##### EXERCISE DATA #####
Lemma Map_set_entry {V : Type} (key : Argument) (value : V)
  (entries : list (Argument * V)) (entry : Argument * V) :
  entry ∈ Js.Map_set key value entries ->
  entry ∈ entries \/ (snd entry = value /\ fst entry = key).
Proof.
  induction entries as [|[k v] entries IH]; cbn [Js.Map_set].
  - intros Hin. apply list_elem_of_singleton in Hin. subst entry. now right.
  - destruct (Js.same_value_zero k key) eqn:E; intros Hin;
      apply elem_of_cons in Hin; destruct Hin as [->|Hin].
    + right. split; [reflexivity|]. now apply same_value_zero_eq.
    + left. apply elem_of_cons. now right.
    + left. apply elem_of_cons. now left.
    + destruct (IH Hin) as [Hold|Hnew]; [|now right].
      left. apply elem_of_cons. now right.
Qed.

Lemma Map_set_keys {V : Type} (key : Argument) (value : V)
  (entries : list (Argument * V)) :
  NoDup (List.map fst entries) ->
  NoDup (List.map fst (Js.Map_set key value entries)).
Proof.
  induction entries as [|[k v] entries IH]; cbn [Js.Map_set List.map fst].
  - intros _. apply NoDup_singleton.
  - intros Hnd. apply NoDup_cons in Hnd. destruct Hnd as [Hk Hnd].
    destruct (Js.same_value_zero k key) eqn:E; cbn [List.map fst].
    + apply NoDup_cons. now split.
    + apply NoDup_cons. split; [|now apply IH].
      intros Hin. apply list_elem_of_In, in_map_iff in Hin.
      destruct Hin as (entry & Hfst & Hin). apply list_elem_of_In in Hin.
      apply Map_set_entry in Hin. destruct Hin as [Hold|[_ Hnew]].
      * apply Hk. apply list_elem_of_In, in_map_iff. exists entry.
        split; [exact Hfst | now apply list_elem_of_In].
      * rewrite Hnew in Hfst. subst k.
        now rewrite same_value_zero_refl in E.
Qed.

Lemma Map_set_replaces {V : Type} (key : Argument) (value : V)
  (entries : list (Argument * V)) (entry : Argument * V) :
  NoDup (List.map fst entries) ->
  entry ∈ Js.Map_set key value entries ->
  snd entry = value \/ (entry ∈ entries /\ fst entry <> key).
Proof.
  induction entries as [|[k v] entries IH]; cbn [Js.Map_set List.map fst].
  - intros _ Hin. apply list_elem_of_singleton in Hin. subst entry. now left.
  - intros Hnd. apply NoDup_cons in Hnd. destruct Hnd as [Hk Hnd].
    destruct (Js.same_value_zero k key) eqn:E; intros Hin;
      apply elem_of_cons in Hin; destruct Hin as [->|Hin].
    + now left.
    + right. split; [apply elem_of_cons; now right|].
      apply same_value_zero_eq in E. subst k. intros Hkey. apply Hk.
      apply list_elem_of_In, in_map_iff. exists entry.
      split; [exact Hkey | now apply list_elem_of_In].
    + right. split; [apply elem_of_cons; now left|]. cbn [fst].
      intros ->. now rewrite same_value_zero_refl in E.
    + destruct (IH Hnd Hin) as [Hnew|[Hold Hne]]; [now left|].
      right. split; [apply elem_of_cons; now right | exact Hne].
Qed.

Lemma tracked_entry (layer : nat) (this : HeatmapView.t) :
  layer ∈ tracked this <->
  exists entry, entry ∈ HeatmapView.zoneOverlays this
                /\ HeatmapView.layer (snd entry) = layer.
Proof.
  unfold tracked. rewrite list_elem_of_In, in_map_iff.
  split; intros (entry & H1 & H2); exists entry.
  - split; [now apply list_elem_of_In | exact H1].
  - split; [exact H2 | now apply list_elem_of_In].
Qed.

Lemma clearZoneOverlays_created (this : HeatmapView.t) :
  overlays_created this ->
  overlays_created (HeatmapView.clearZoneOverlays this).
Proof.
  intros ([Hm Hlt] & Hkeys & Hcalls).
  unfold overlays_created, created_before, tracked,
    HeatmapView.clearZoneOverlays.
  cbn [HeatmapView.map HeatmapView.zoneOverlays HeatmapView.leaflet
       HeatmapView.rectangles List.map].
  split; [split; [exact Hm | constructor]|]. split; [constructor|].
  apply Forall_app. split; [exact Hcalls|]. rewrite Hm.
  apply Forall_forall. intros call Hcall.
  apply list_elem_of_In, in_map_iff in Hcall.
  destruct Hcall as (entry & <- & Hin). cbn [callLayer].
  rewrite Forall_forall in Hlt. apply Hlt. apply tracked_entry.
  exists entry. split; [now apply list_elem_of_In | reflexivity].
Qed.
#####
- **EXERCISE DIRECTIONS**
Retype the entries one by one, exactly.

- **TASK OUTPUT**
Lemma Map_set_entry {V : Type} (key : Argument) (value : V)
  (entries : list (Argument * V)) (entry : Argument * V) :
  entry ∈ Js.Map_set key value entries ->
  entry ∈ entries \/ (snd entry = value /\ fst entry = key).
Proof.
  induction entries as [|[k v] entries IH]; cbn [Js.Map_set].
  - intros Hin. apply list_elem_of_singleton in Hin. subst entry. now right.
  - destruct (Js.same_value_zero k key) eqn:E; intros Hin;
      apply elem_of_cons in Hin; destruct Hin as [->|Hin].
    + right. split; [reflexivity|]. now apply same_value_zero_eq.
    + left. apply elem_of_cons. now right.
    + left. apply elem_of_cons. now left.
    + destruct (IH Hin) as [Hold|Hnew]; [|now right].
      left. apply elem_of_cons. now right.
Qed.

Lemma Map_set_keys {V : Type} (key : Argument) (value : V)
  (entries : list (Argument * V)) :
  NoDup (List.map fst entries) ->
  NoDup (List.map fst (Js.Map_set key value entries)).
Proof.
  induction entries as [|[k v] entries IH]; cbn [Js.Map_set List.map fst].
  - intros _. apply NoDup_singleton.
  - intros Hnd. apply NoDup_cons in Hnd. destruct Hnd as [Hk Hnd].
    destruct (Js.same_value_zero k key) eqn:E; cbn [List.map fst].
    + apply NoDup_cons. now split.
    + apply NoDup_cons. split; [|now apply IH].
      intros Hin. apply list_elem_of_In, in_map_iff in Hin.
      destruct Hin as (entry & Hfst & Hin). apply list_elem_of_In in Hin.
      apply Map_set_entry in Hin. destruct Hin as [Hold|[_ Hnew]].
      * apply Hk. apply list_elem_of_In, in_map_iff. exists entry.
        split; [exact Hfst | now apply list_elem_of_In].
      * rewrite Hnew in Hfst. subst k.
        now rewrite same_value_zero_refl in E.
Qed.

Lemma Map_set_replaces {V : Type} (key : Argument) (value : V)
  (entries : list (Argument * V)) (entry : Argument * V) :
  NoDup (List.map fst entries) ->
  entry ∈ Js.Map_set key value entries ->
  snd entry = value \/ (entry ∈ entries /\ fst entry <> key).
Proof.
  induction entries as [|[k v] entries IH]; cbn [Js.Map_set List.map fst].
  - intros _ Hin. apply list_elem_of_singleton in Hin. subst entry. now left.
  - intros Hnd. apply NoDup_cons in Hnd. destruct Hnd as [Hk Hnd].
    destruct (Js.same_value_zero k key) eqn:E; intros Hin;
      apply elem_of_cons in Hin; destruct Hin as [->|Hin].
    + now left.
    + right. split; [apply elem_of_cons; now right|].
      apply same_value_zero_eq in E. subst k. intros Hkey. apply Hk.
      apply list_elem_of_In, in_map_iff. exists entry.
      split; [exact Hkey | now apply list_elem_of_In].
    + right. split; [apply elem_of_cons; now left|]. cbn [fst].
      intros ->. now rewrite same_value_zero_refl in E.
    + destruct (IH Hnd Hin) as [Hnew|[Hold Hne]]; [now left|].
      right. split; [apply elem_of_cons; now right | exact Hne].
Qed.

Lemma tracked_entry (layer : nat) (this : HeatmapView.t) :
  layer ∈ tracked this <->
  exists entry, entry ∈ HeatmapView.zoneOverlays this
                /\ HeatmapView.layer (snd entry) = layer.
Proof.
  unfold tracked. rewrite list_elem_of_In, in_map_iff.
  split; intros (entry & H1 & H2); exists entry.
  - split; [now apply list_elem_of_In | exact H1].
  - split; [exact H2 | now apply list_elem_of_In].
Qed.

Lemma clearZoneOverlays_created (this : HeatmapView.t) :
  overlays_created this ->
  overlays_created (HeatmapView.clearZoneOverlays this).
Proof.
  intros ([Hm Hlt] & Hkeys & Hcalls).
  unfold overlays_created, created_before, tracked,
    HeatmapView.clearZoneOverlays.
  cbn [HeatmapView.map HeatmapView.zoneOverlays HeatmapView.leaflet
       HeatmapView.rectangles List.map].
  split; [split; [exact Hm | constructor]|]. split; [constructor|].
  apply Forall_app. split; [exact Hcalls|]. rewrite Hm.
  apply Forall_forall. intros call Hcall.
  apply list_elem_of_In, in_map_iff in Hcall.
  destruct Hcall as (entry & <- & Hin). cbn [callLayer].
  rewrite Forall_forall in Hlt. apply Hlt. apply tracked_entry.
  exists entry. split; [now apply list_elem_of_In | reflexivity].
Qed.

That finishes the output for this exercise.